I very very rarely walk away from a gaming group in no small part because I usually get roped into DMing.

However I have last strawed on a couple players;
1: I have a clear and present house rule that if you don't show for a game, another player of your choice will take over the running of your PC in situations where I can't have you out, shopping. For instance in the middle of a Githyanki Redoubt. Player literally in the middle of the gaming store threw a fit because his Paladin had entered a fight. "I would have stayed back and guarded our last campsite!" BS... your a Paladin, you go forth and slay that which is evil in the world. Such is your code... can't help it that it happened to get your injured (not killed injured).
2: Had a player insult another player out of game, at the table. They nearly came to blows. I spoke to both players aside and asked them to leave, I told the instigator he wasn't welcome back.

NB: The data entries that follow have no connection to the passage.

(* ===== verification/RegionFacts.v ===== *)
(** * Rules for mappings and file calls on a calm world

    A world is calm when nobody else acts and no call fails.  An operation that only reads is then
    an equation ([reads]); one that writes has a weakest-precondition rule. *)

From S2P Require Import Prelude Bytes Effects Region Channel.

Definition calm (w : world) : Prop := quiet w /\ healthy w.

(** [m] only reads, and gives [r]. *)
Definition reads {S A} (m : M S A) (s : S) (w : world) (r : res A) : Prop :=
  m s w = Outcome r s w [].

Section rules.
Context {S : Type}.
Implicit Types (s : S) (w : world) (C : world -> Prop).

Lemma reads_bind {A B} (m : M S A) (k : A -> M S B) s w a :
  reads m s w (Ok a) -> bind m k s w = k a s w.
Proof. unfold reads, bind. intros ->. cbn. by destruct (k a s w). Qed.

Lemma reads_bind_err {A B} (m : M S A) (k : A -> M S B) s w e :
  reads m s w (Err e) -> reads (bind m k) s w (Err e).
Proof. unfold reads, bind. by intros ->. Qed.

Lemma reads_seq {A B} (m : M S A) (k : A -> M S B) s w a r :
  reads m s w (Ok a) -> reads (k a) s w r -> reads (bind m k) s w r.
Proof. intros Hm Hk. unfold reads. by rewrite (reads_bind m k s w a). Qed.

Lemma reads_attempt_ok {A} (m : M S A) s w a : reads m s w (Ok a) -> reads (attempt m) s w (Ok (inl a)).
Proof. unfold reads, attempt. by intros ->. Qed.

Lemma reads_attempt_err {A} (m : M S A) s w e : reads m s w (Err e) -> reads (attempt m) s w (Ok (inr e)).
Proof. unfold reads, attempt. by intros ->. Qed.

Lemma wp_reads {A} (m : M S A) s w r (Q : res A -> S -> world -> Prop) C :
  reads m s w r -> Q r s w -> wp m s w Q C.
Proof. unfold reads, wp. intros -> HQ. split; [done|constructor]. Qed.

Lemma wp_reads_bind {A B} (m : M S A) (k : A -> M S B) s w a (Q : res B -> S -> world -> Prop) C :
  reads m s w (Ok a) -> wp (k a) s w Q C -> wp (bind m k) s w Q C.
Proof. intros Hm HQ. unfold wp. by rewrite (reads_bind m k s w a). Qed.

(** A run with a result that is known, as an outcome satisfying a weakest precondition. *)
Lemma wp_elim {A} (m : M S A) s w (Q : res A -> S -> world -> Prop) C :
  wp m s w Q C -> Q (o_res (m s w)) (o_self (m s w)) (o_world (m s w)) /\ Forall C (o_trace (m s w)).
Proof. done. Qed.

Lemma wp_conj {A} (m : M S A) s w (Q1 Q2 : res A -> S -> world -> Prop) C1 C2 :
  wp m s w Q1 C1 -> wp m s w Q2 C2 ->
  wp m s w (fun r s' w' => Q1 r s' w' /\ Q2 r s' w') (fun w' => C1 w' /\ C2 w').
Proof. intros [? ?] [? ?]. split; [done|]. by apply Forall_and. Qed.

Lemma bind_modify {B} f (k : unit -> M S B) s w : bind (modify f) k s w = k tt (f s) w.
Proof. unfold bind, modify. cbn. by destruct (k tt (f s) w). Qed.

Lemma bind_outcome {A B} (m : M S A) (k : A -> M S B) s w a s' w' :
  m s w = Outcome (Ok a) s' w' [] -> bind m k s w = k a s' w'.
Proof. intros E. unfold bind at 1. rewrite E. cbn. by destruct (k a s' w'). Qed.

Lemma bind_outcome_trace {A B} (m : M S A) (k : A -> M S B) s w x s1 w1 tr1 v s2 w2 tr2 :
  m s w = Outcome (Ok x) s1 w1 tr1 -> k x s1 w1 = Outcome v s2 w2 tr2 -> bind m k s w = Outcome v s2 w2 (tr1 ++ tr2).
Proof. unfold bind. intros -> E. cbn. by rewrite E. Qed.

Lemma calm_set_inodes w i : calm w -> calm (set_inodes i w).
Proof. done. Qed.
Lemma calm_write w ino off bs : calm w -> calm (write_inode ino off bs w).
Proof. done. Qed.

Lemma reads_ret {A} (a : A) s w : reads (ret a) s w (Ok a).
Proof. done. Qed.
Lemma reads_lift {A} (r : res A) s w : reads (lift r) s w r.
Proof. done. Qed.
Lemma reads_lift_eq {A} (r r' : res A) s w : r = r' -> reads (lift r) s w r'.
Proof. by intros ->. Qed.
Lemma reads_self s w : reads self s w (Ok s).
Proof. done. Qed.
Lemma reads_ask {A} (f : world -> A) s w : reads (ask f) s w (Ok (f w)).
Proof. done. Qed.

Lemma reads_interfere s w : quiet w -> reads interfere s w (Ok tt).
Proof. unfold quiet, reads, interfere. by intros ->. Qed.

Lemma reads_syscall s w : calm w -> reads syscall s w (Ok tt).
Proof.
  intros [Hq Hh]. unfold syscall. eapply reads_seq; [by apply reads_interfere|].
  unfold healthy, reads, may_fail in *. by rewrite Hh.
Qed.

Lemma reads_loop_with {V A} n (body : V -> M S (V + A)) v v' s w :
  reads (body v) s w (Ok (inl v')) ->
  loop_with (Datatypes.S n) body v s w = loop_with n body v' s w.
Proof. intros Hb. cbn [loop_with]. by rewrite (reads_bind _ _ s w (inl v')). Qed.

Lemma reads_loop_with_end {V A} n (body : V -> M S (V + A)) v a s w :
  reads (body v) s w (Ok (inr a)) -> reads (loop_with (Datatypes.S n) body v) s w (Ok a).
Proof. intros Hb. unfold reads. cbn [loop_with]. by rewrite (reads_bind _ _ s w (inr a)). Qed.

End rules.

Section calm_rules.
Context `{EnvOk} {S : Type}.
Implicit Types (m : RegionMapping) (s : S) (w : world) (C : world -> Prop).

Lemma reads_view {A} m off n (f : bytes -> Z -> A) s w :
  quiet w -> backed m off n w ->
  reads (view m off n f) s w (Ok (f (data_of w (rm_ino m)) (region_offset m + off))).
Proof.
  intros Hq Hb. unfold view. eapply reads_seq; [by apply reads_interfere|].
  eapply reads_seq; [apply reads_ask|].
  rewrite (backed_in_mapping _ _ _ w), backed_accessible by done. done.
Qed.

Lemma reads_metadata_len file s w : calm w -> reads (metadata_len file) s w (Ok (len_of w file)).
Proof. intros Hc. eapply reads_seq; [by apply reads_syscall|]. done. Qed.

(** A region of a file the code maps: page-aligned sizes and offsets. *)
Definition aligned (off rs : Z) : Prop :=
  0 < rs /\ rs mod page_size = 0 /\ off mod page_size = 0.

Lemma check_alignment_ok off rs : aligned off rs -> check_alignment off rs = Ok tt.
Proof.
  intros (Hp & Hr & Ho). unfold check_alignment, is_multiple_of. pose proof page_size_pos.
  decide_if. replace (page_size =? 0) with false by (symmetry; apply Z.eqb_neq; lia).
  rewrite Hr, Ho. done.
Qed.

Lemma reads_create_read_only file off rs s w :
  calm w -> aligned off rs -> reads (create_read_only file off rs) s w (Ok (Mapping file off rs)).
Proof.
  intros Hc Ha. eapply reads_seq; [by apply reads_lift_eq, check_alignment_ok|].
  eapply reads_seq; [by apply reads_syscall|]. apply reads_ret.
Qed.

Lemma reads_create_writable file off rs s w :
  calm w -> aligned off rs -> 0 <= off -> off + rs <= len_of w file ->
  reads (create_writable file off rs) s w (Ok (Mapping file off rs)).
Proof.
  intros Hc Ha Ho Hl. eapply reads_seq; [by apply reads_lift_eq, check_alignment_ok|].
  eapply reads_seq; [by apply reads_metadata_len|].
  assert (Hle : u64 (off + rs) <= len_of w file).
  { unfold wrap. destruct Ha as (? & _). pose proof (Z.mod_le (off + rs) (2 ^ 64)). lia. }
  replace (len_of w file <? u64 (off + rs)) with false by (symmetry; apply Z.ltb_ge; lia).
  eapply reads_seq; [apply reads_ret|].
  eapply reads_seq; [by apply reads_syscall|]. apply reads_ret.
Qed.

Lemma wp_set_len file len s w (Q : res unit -> S -> world -> Prop) C :
  calm w -> len <= I64_MAX ->
  let w' := resize_inode file len w in C w' -> Q (Ok tt) s w' -> wp (set_len file len) s w Q C.
Proof.
  intros Hc Hl w' HC HQ. eapply wp_reads_bind; [by apply reads_syscall|].
  replace (len >? I64_MAX) with false by (symmetry; rewrite Z.gtb_ltb; apply Z.ltb_ge; lia).
  by apply wp_emit.
Qed.

(** A plain store of [n] bytes. *)
Lemma wp_store_le m off n v s w (Q : res unit -> S -> world -> Prop) C :
  quiet w -> backed m off (Z.of_nat n) w ->
  let w' := write_inode (rm_ino m) (region_offset m + off) (le_bytes n v) w in
  C w' -> Q (Ok tt) s w' -> wp (store m off (le_bytes n v)) s w Q C.
Proof. intros ? ? w' ? ?. apply wp_store; [done|by rewrite length_le_bytes|done|done]. Qed.

Lemma backed_mono m off n off' n' w :
  backed m off n w -> off <= off' -> off' + n' <= off + n -> 0 <= n' -> backed m off' n' w.
Proof. intros (? & ? & ?) ? ? ?. unfold backed. lia. Qed.

End calm_rules.

#[global] Opaque store update view.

So it isn't ALWAYS the DM...

Grand Lodge

ghettowedge wrote:


I was wondering what ever happened to the group.

Never got back together, as far as I know. I had to leave to go to Iraq shortly afterwards. Felt bad for my friend, since he had spent months trying to find a group. :/ But we have a new one now.


Phneri wrote:

So, I meet a new group to try a 3.5 game. rock on, I always like seeing someone else's game. I get a couple concepts in mind and head off.

Arrive at the house and it seems everyone's there and pretty into things. Lots of talk about fun previous games, good RP, etc.

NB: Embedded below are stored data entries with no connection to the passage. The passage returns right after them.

(* ===== verification/SegmentFacts.v ===== *)
(** * Walking a segment: the header-only walk finds the chain (src/lib.rs: walk_segment_from) *)

From S2P Require Import Prelude Bytes Effects Region Channel V4 Names Segment Chain RegionFacts.

#[local] Open Scope Z_scope.

(** ** The region of a position *)

Definition region_of (file rs p : Z) : RegionMapping := Mapping file (p / rs * rs) rs.

(** The region of [p] lies inside a file of [len] bytes. *)
Definition in_file (rs len p : Z) : Prop := (p / rs + 1) * rs <= len.

Section region_of.
Context `{EnvOk} {S : Type} (file rs : Z).
Implicit Types (s : S) (w : world) (p : Z).

Definition rs_ok : Prop := 4096 <= rs <= U32_MAX /\ rs mod page_size = 0.

Lemma rs_pos : rs_ok -> 0 < rs < 2 ^ 32.
Proof. unfold rs_ok, U32_MAX. lia. Qed.

Lemma rs_aligned p : rs_ok -> aligned (p / rs * rs) rs.
Proof.
  intros Hrs. pose proof (rs_pos Hrs). split_and!; [lia|apply Hrs|].
  pose proof page_size_pos. destruct Hrs as [_ Hr].
  rewrite Z.mul_mod, Hr, Z.mul_0_r, Z.mod_0_l by lia. done.
Qed.

Lemma region_of_address p : rs_ok -> region_offset (region_of file rs p) + p mod rs = p.
Proof. intros Hrs%rs_pos. cbn. zlia. Qed.

Lemma region_of_eq p q : p / rs = q / rs -> region_of file rs p = region_of file rs q.
Proof. unfold region_of. by intros ->. Qed.

Lemma region_of_backed p off n w :
  rs_ok -> 0 <= off -> off + n <= rs -> in_file rs (len_of w file) p ->
  backed (region_of file rs p) off n w.
Proof. intros ? ? ? Hin. unfold backed, region_of, in_file in *. cbn. nia. Qed.

(** Reading [n] bytes, [k] past [p], through the region of [p]. *)
Lemma reads_view_at {A} p k n (f : bytes -> Z -> A) s w :
  rs_ok -> quiet w -> in_file rs (len_of w file) p -> 0 <= k -> p mod rs + k + n <= rs ->
  reads (view (region_of file rs p) (p mod rs + k) n f) s w (Ok (f (data_of w file) (p + k))).
Proof.
  intros Hrs Hq Hin Hk Hn. pose proof (region_of_address p Hrs) as Ha.
  replace (p + k) with (region_offset (region_of file rs p) + (p mod rs + k)) by lia.
  apply (reads_view (region_of file rs p)); [done|].
  pose proof (rs_pos Hrs). pose proof (Z.mod_pos_bound p rs). apply region_of_backed; [done|lia..|done].
Qed.

Lemma reads_is_committed p s w :
  rs_ok -> quiet w -> in_file rs (len_of w file) p -> p mod rs + 16 <= rs ->
  reads (is_committed (region_of file rs p) (p mod rs)) s w (committed_flag (get 1 (data_of w file) p)).
Proof.
  intros. unfold is_committed, load_u8. rewrite <- (Z.add_0_r (p mod rs)) at 1.
  eapply reads_seq; [apply reads_view_at; first [done|lia]|]. rewrite Z.add_0_r. done.
Qed.

Lemma reads_parsed_header_type p s w :
  rs_ok -> quiet w -> in_file rs (len_of w file) p -> p mod rs + 16 <= rs ->
  reads (parsed_header_type (region_of file rs p) (p mod rs)) s w
    (from_raw (get 1 (data_of w file) (p + 1))).
Proof. intros. eapply reads_seq; [apply reads_view_at; first [done|lia]|]. done. Qed.

Lemma reads_load_length p s w :
  rs_ok -> quiet w -> in_file rs (len_of w file) p -> p mod rs + 16 <= rs ->
  reads (load_length (region_of file rs p) (p mod rs)) s w (Ok (get 4 (data_of w file) (p + 4))).
Proof. intros. unfold load_length, load_u32. apply reads_view_at; first [done|lia]. Qed.

Lemma reads_map_region p s w :
  rs_ok -> calm w -> in_file rs (len_of w file) p -> 0 <= p -> len_of w file < 2 ^ 64 ->
  reads (create_read_only file (u64 (p / rs * rs)) rs) s w (Ok (region_of file rs p)).
Proof.
  intros Hrs Hc Hin Hp Hl. pose proof (rs_pos Hrs). unfold in_file in Hin.
  assert (0 <= p / rs) by (apply Z.div_pos; lia).
  rewrite wrap_small by nia. apply reads_create_read_only; [done|by apply rs_aligned].
Qed.

Lemma in_file_le len p q : rs_ok -> p <= q -> in_file rs len q -> in_file rs len p.
Proof.
  intros Hrs Hpq Hin. pose proof (rs_pos Hrs). unfold in_file in *.
  pose proof (Z.div_le_mono p q rs). nia.
Qed.

End region_of.

(** ** The walk *)

Definition type_of (e : Entry) : HeaderType :=
  match from_raw (header_type (en_head e)) with Ok t => t | _ => Channel end.

(** [stop] is false on every record of [es], [u] users before them. *)
Fixpoint passes (stop : Z -> HeaderType -> Z -> bool) (u : Z) (es : list Entry) : Prop :=
  match es with
  | [] => True
  | e :: es =>
      stop (en_pos e) (type_of e) u = false /\ passes stop (u + (if is_user e then 1 else 0)) es
  end.

Lemma passes_never u es : passes (fun _ _ _ => false) u es.
Proof. revert u. induction es; cbn; auto. Qed.

Section walk.
Context `{EnvOk} {S : Type} (file rs : Z).
Implicit Types (s : S) (w : world).

(** The mapping a walk keeps is of a region of this file. *)
Definition cache_ok (map : option (Z * RegionMapping)) : Prop :=
  match map with Some (idx, m) => m = Mapping file (idx * rs) rs | None => True end.

Definition walk_map (map : option (Z * RegionMapping)) (p : Z) : M S RegionMapping :=
  match map with
  | Some (idx, region) =>
      if idx =? p / rs then ret region
      else create_read_only file (u64 (p / rs * rs)) rs
  | None => create_read_only file (u64 (p / rs * rs)) rs
  end.

Lemma reads_walk_map map p s w :
  rs_ok rs -> calm w -> in_file rs (len_of w file) p -> 0 <= p -> len_of w file < 2 ^ 64 ->
  cache_ok map -> reads (walk_map map p) s w (Ok (region_of file rs p)).
Proof.
  intros Hrs Hc Hin Hp Hl Hm. unfold walk_map. destruct map as [[idx m]|].
  - cbn in Hm. destruct (Z.eqb_spec idx (p / rs)) as [->|]; [by rewrite Hm|].
    by apply reads_map_region.
  - by apply reads_map_region.
Qed.

Lemma entry_type d e : entry_at rs d e -> from_raw (get 1 d (en_pos e + 1)) = Ok (type_of e) /\ type_of e <> Roll.
Proof.
  intros [_ Hh _ Ht _]. unfold type_of.
  replace (get 1 d (en_pos e + 1)) with (header_type (en_head e)) by (by rewrite <- Hh).
  destruct Ht as [Ht|[Ht|Ht]]; by rewrite Ht.
Qed.

Lemma is_user_type d e : entry_at rs d e -> is_user e = bool_decide (type_of e = User).
Proof.
  intros He. pose proof (entry_type d e He) as [Ht _].
  replace (get 1 d (en_pos e + 1)) with (header_type (en_head e)) in Ht
    by (by rewrite <- (ea_head _ _ _ He)).
  apply from_raw_Ok in Ht. unfold is_user. rewrite Ht. by destruct (type_of e).
Qed.

Lemma entry_length d e : entry_at rs d e -> get 4 d (en_pos e + 4) = mh_length (en_head e).
Proof. intros [_ Hh _ _ _]. by rewrite <- Hh. Qed.

Lemma entry_committed d e : entry_at rs d e -> committed_flag (get 1 d (en_pos e)) = Ok true.
Proof.
  intros [_ Hh Hc _ _]. replace (get 1 d (en_pos e)) with (committed (en_head e)) by (by rewrite <- Hh).
  by rewrite Hc.
Qed.

Lemma in_file_small p w :
  rs_ok rs -> in_file rs (len_of w file) p -> 0 <= p -> len_of w file < 2 ^ 64 ->
  (u64 ((p / rs + 1) * rs) >? len_of w file) = false.
Proof.
  intros Hrs Hin Hp Hl. pose proof (rs_pos _ Hrs). unfold in_file in Hin.
  assert (0 <= p / rs) by (apply Z.div_pos; lia).
  rewrite wrap_small by nia. rewrite Z.gtb_ltb. apply Z.ltb_ge. lia.
Qed.

Lemma reads_walk_step map e u stop s w :
  rs_ok rs -> calm w -> len_of w file < 2 ^ 63 -> in_file rs (len_of w file) (en_pos e) ->
  entry_at rs (data_of w file) e -> cache_ok map -> stop (en_pos e) (type_of e) u = false ->
  reads (walk_step file rs (len_of w file) stop (map, en_pos e, u)) s w
    (Ok (inl (Some (en_pos e / rs, region_of file rs (en_pos e)), en_next e,
              u + (if is_user e then 1 else 0)))).
Proof.
  intros Hrs Hc Hl Hin He Hm Hstop. pose proof (ea_pos _ _ _ He). pose proof (ea_fits _ _ _ He) as Hfits.
  pose proof (entry_length_nonneg rs _ e He).
  unfold walk_step. rewrite in_file_small by (done || lia).
  eapply reads_seq; [apply (reads_walk_map map); first [done|lia]|].
  unfold HEADER_SLOT, MESSAGE_HEADER_SIZE in *.
  replace (rs - en_pos e mod rs <? 16) with false by (symmetry; apply Z.ltb_ge; lia).
  eapply reads_seq; [rewrite <- (entry_committed _ e He); apply reads_is_committed; try done; [apply Hc|lia]|].
  cbn [negb].
  eapply reads_seq; [rewrite <- (proj1 (entry_type _ e He)); apply reads_parsed_header_type; try done; [apply Hc|lia]|].
  rewrite Hstop.
  eapply reads_seq; [apply reads_load_length; try done; [apply Hc|lia]|].
  rewrite (entry_length _ e He).
  rewrite bool_decide_eq_false_2 by apply (entry_type _ e He).
  replace (16 + mh_length (en_head e) >? rs - en_pos e mod rs) with false
    by (symmetry; rewrite Z.gtb_ltb; apply Z.ltb_ge; lia).
  unfold reads, ret, en_next, HEADER_SLOT, MESSAGE_HEADER_SIZE. do 3 f_equal.
  rewrite (is_user_type _ e He), Z.add_assoc.
  case_bool_decide; f_equal; lia.
Qed.

(** Over a chain, the walk counts its user records and arrives at its end. *)
Lemma walk_chain stop d p es q n map u s w :
  rs_ok rs -> calm w -> len_of w file < 2 ^ 63 -> data_of w file = d ->
  chain rs d p es q -> in_file rs (len_of w file) q -> cache_ok map -> passes stop u es ->
  exists map', cache_ok map' /\
    loop_with (length es + n) (walk_step file rs (len_of w file) stop) (map, p, u) s w =
    loop_with n (walk_step file rs (len_of w file) stop) (map', q, u + users es) s w.
Proof.
  intros Hrs Hc Hl Hd Hch. revert map u. induction Hch as [p|e es q He Hch IH]; intros map u Hin Hm Hp.
  - exists map. cbn. by rewrite Z.add_0_r.
  - destruct Hp as [Hstop Hp]. subst d.
    pose proof (chain_le rs _ _ _ _ Hch) as Hle.
    pose proof (en_next_bounds rs _ e He) as [Hb _]. pose proof (entry_length_nonneg rs _ e He).
    unfold HEADER_SLOT, MESSAGE_HEADER_SIZE in Hb.
    edestruct (IH (Some (en_pos e / rs, region_of file rs (en_pos e)))) as (map' & Hm' & Heq);
      [done|by cbn|apply Hp|].
    exists map'. split; [done|]. cbn [length Nat.add].
    rewrite (reads_loop_with _ _ _ (Some (en_pos e / rs, region_of file rs (en_pos e)), en_next e,
              u + (if is_user e then 1 else 0))).
    + rewrite Heq, users_cons. replace (u + (if is_user e then 1 else 0) + users es) with (u + ((if is_user e then 1 else 0) + users es)) by lia. done.
    + apply reads_walk_step; try done. eapply in_file_le; [done| |done]. lia.
Qed.

Lemma walk_fuel_enough d p es q len :
  rs_ok rs -> 0 <= p -> chain rs d p es q -> in_file rs len q ->
  exists n, walk_fuel len = (length es + Datatypes.S n)%nat.
Proof.
  intros Hrs Hp Hc Hin. pose proof (rs_pos _ Hrs). apply chain_length in Hc. unfold in_file in Hin.
  assert (q < len).
  { pose proof (Z.div_mod q rs). pose proof (Z.mod_pos_bound q rs). nia. }
  exists (walk_fuel len - length es - 1)%nat. unfold walk_fuel. zlia.
Qed.

(** The walk stops at the slot after the records, if nothing stopped it before. *)
Lemma walk_to_end stop d start es q s w :
  rs_ok rs -> calm w -> len_of w file < 2 ^ 63 -> data_of w file = d -> 0 <= start ->
  chain rs d start es q -> get 1 d q = NOT_COMMITTED -> q mod rs + 16 <= rs ->
  in_file rs (len_of w file) q -> passes stop 0 es ->
  reads (walk_segment_from file rs start stop) s w (Ok (Walked q (users es) Uncommitted)).
Proof.
  intros Hrs Hc Hl Hd Hs Hch Hq Hroom Hin Hp. pose proof (chain_le rs _ _ _ _ Hch).
  eapply reads_seq; [by apply reads_metadata_len|].
  unfold div_guard. replace (rs =? 0) with false by (symmetry; apply Z.eqb_neq; pose proof (rs_pos _ Hrs); lia).
  eapply reads_seq; [apply reads_ret|].
  destruct (walk_fuel_enough d start es q (len_of w file)) as [n ->]; [done..|].
  destruct (walk_chain stop d start es q (Datatypes.S n) None 0 s w) as (map' & Hm & Heq); [done..|].
  unfold reads. rewrite Heq. apply reads_loop_with_end.
  rewrite Z.add_0_l. unfold walk_step. rewrite in_file_small by (done || lia).
  eapply reads_seq; [apply (reads_walk_map map'); first [done|lia]|].
  unfold HEADER_SLOT, MESSAGE_HEADER_SIZE.
  replace (rs - q mod rs <? 16) with false by (symmetry; apply Z.ltb_ge; lia).
  subst d. eapply (reads_seq _ _ _ _ false); [|done].
  replace (Ok false) with (committed_flag (get 1 (data_of w file) q)) by (by rewrite Hq).
  apply reads_is_committed; try done. apply Hc.
Qed.

(** The walk stops at the first record the visitor asks for. *)
Lemma walk_to_visitor stop d start es e es' q s w :
  rs_ok rs -> calm w -> len_of w file < 2 ^ 63 -> data_of w file = d -> 0 <= start ->
  chain rs d start (es ++ e :: es') q -> in_file rs (len_of w file) q -> passes stop 0 es ->
  stop (en_pos e) (type_of e) (users es) = true ->
  reads (walk_segment_from file rs start stop) s w (Ok (Walked (en_pos e) (users es) Visitor)).
Proof.
  intros Hrs Hc Hl Hd Hs Hch Hin Hp Hstop.
  destruct (chain_app_inv _ _ _ _ _ _ Hch) as (m & Hch1 & Hch2). inversion Hch2 as [|e0 es0 q0 He Hch3 E]; subst.
  pose proof (chain_le rs _ _ _ _ Hch1). pose proof (chain_le rs _ _ _ _ Hch2).
  assert (Hin1 : in_file rs (len_of w file) (en_pos e)) by (by eapply in_file_le).
  pose proof (ea_fits _ _ _ He) as Hfits. pose proof (entry_length_nonneg rs _ e He).
  eapply reads_seq; [by apply reads_metadata_len|].
  unfold div_guard. replace (rs =? 0) with false by (symmetry; apply Z.eqb_neq; pose proof (rs_pos _ Hrs); lia).
  eapply reads_seq; [apply reads_ret|].
  destruct (walk_fuel_enough _ start es (en_pos e) (len_of w file) Hrs Hs Hch1 Hin1) as [n ->].
  destruct (walk_chain stop _ start es (en_pos e) (Datatypes.S n) None 0 s w Hrs Hc Hl eq_refl Hch1 Hin1 I Hp) as (map' & Hm & Heq).
  unfold reads. rewrite Heq. apply reads_loop_with_end.
  rewrite Z.add_0_l. unfold walk_step. rewrite in_file_small by (done || lia).
  eapply reads_seq; [apply (reads_walk_map map'); first [done|lia]|].
  unfold HEADER_SLOT, MESSAGE_HEADER_SIZE in *.
  replace (rs - en_pos e mod rs <? 16) with false by (symmetry; apply Z.ltb_ge; lia).
  eapply reads_seq; [rewrite <- (entry_committed _ e He); apply reads_is_committed; try done; [apply Hc|lia]|].
  cbn [negb].
  eapply reads_seq; [rewrite <- (proj1 (entry_type _ e He)); apply reads_parsed_header_type; try done; [apply Hc|lia]|].
  rewrite Hstop. apply reads_ret.
Qed.

(** Looking for the record after [k] user records: either the walk stops there, or there are just
    [k] and it passes them all. *)
Definition at_user (k : Z) : Z -> HeaderType -> Z -> bool := fun _ t u => bool_decide (t = User) && (u =? k).

Lemma split_users d p es q u k :
  chain rs d p es q -> u <= k <= u + users es ->
  (exists es1 e es2, es = es1 ++ e :: es2 /\ is_user e = true /\ u + users es1 = k /\
     passes (at_user k) u es1 /\ type_of e = User) \/
  (k = u + users es /\ passes (at_user k) u es).
Proof.
  intros Hch. revert u. induction Hch as [p|e es q He Hch IH]; intros u Hk.
  { right. change (users []) with 0 in *. split; [lia|done]. }
  pose proof (is_user_type _ e He) as Ht. rewrite users_cons in Hk. pose proof (users_nonneg es).
  destruct (is_user e) eqn:Hu.
  - symmetry in Ht. apply bool_decide_eq_true in Ht. destruct (Z.eq_dec u k) as [->|Hne].
    + left. exists [], e, es. split_and!; [done|done|change (users []) with 0; lia|done|done].
    + assert (Hpass : at_user k (en_pos e) (type_of e) u = false).
      { unfold at_user. apply andb_false_iff. right. by apply Z.eqb_neq. }
      destruct (IH (u + 1)) as [(es1 & e' & es2 & -> & K1 & K2 & K3 & K4)|[K1 K2]]; [lia|left|right].
      * exists (e :: es1), e', es2. rewrite users_cons, Hu. split_and!; [done|done|lia| |done].
        cbn [passes]. rewrite Hu. done.
      * rewrite users_cons, Hu. split; [lia|]. cbn [passes]. by rewrite Hu.
  - assert (Hpass : at_user k (en_pos e) (type_of e) u = false).
    { unfold at_user. by rewrite <- Ht. }
    destruct (IH u) as [(es1 & e' & es2 & -> & K1 & K2 & K3 & K4)|[K1 K2]]; [lia|left|right].
    + exists (e :: es1), e', es2. rewrite users_cons, Hu. split_and!; [done|done|lia| |done].
      cbn [passes]. rewrite Hu, Z.add_0_r. done.
    + rewrite users_cons, Hu. split; [lia|]. cbn [passes]. by rewrite Hu, Z.add_0_r.
Qed.

End walk.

Then we go to character making. We have:

1: The fighter. Who is using some splatbook race that is essentially a cat person. Has a big sword.

2: The spirit shaman. DM's son. Makes up a lot of numbers (has an attack higher than the fighter? really?). Also has a HUGE number of goofy abilities for a first level character.

3: The monk. Super-optimized for sacred fist. You know, this guy I don't actually have an issue with. Rock on monk. Rock on.

I see where this is aiming and figure I'll add onto the cheese. I make an elf warlock who's going to be a bit of an arrogant fop. Then the game starts. Every PC, EVERY one of them, talks in a ridiculous faux-intimidating growl whenever they're IC. Constantly. I shrug, roll with it, and go into my arrogant fop/party face (hey, i have a charisma score!) character. Blank looks from PCs, GM seems into it.

First combat rolls up. Cheese occurs. 5 orcs get butchered by our group handily. I use my shatter invocation to break a falchion one's carrying, and suddenly the game STOPS. Everyone wants to look at my sheet and declare my dude high god-king of all cheese. This is after the cat dude murdered 2 guys in a round (at level 1) and the spirit shaman demonstrated his cheese to utter combat invulnerability tactic. Ruling is warlock gets spells/day (so...a sorceror with no spell list?) or I can go for a new dude.

Ok, so new character. Whatever. I decide to just roll with what's being given to me. I make orczilla. Orc barbarian with monkey grip and an oversized greataxe. Pure min-max absurdity. No useful skills for the party. Just a walking murder machine with anger management issues. Totally built to eventually be a frenzied berserker and eventually TPK the group on a bad will save.

Party loves him...

I've been there, I hate double-standard cheese. More often than not, the players who call me a power-gamer/min-maxer are more guilty of it than I am. In my current game, for example, we were about 4th level:

Player: I made this cool class from this book I found(3pp), I'm immune to poison, my blood is actually poison, I never have to sleep, I can summon a Fiendish Large scorpion mount, have a full BAB progression, and can already cast Blackguard spells!

Me: (Duskblade 3, Wizard 1) I can Arcane Channel the spell Shocking Grasp into my melee attack.

Player: OMGWTF!!!! Dude, that is SOO BROKEN!!!! U R such a powergamer!!! I'd never allow that if I ran a game!!!!!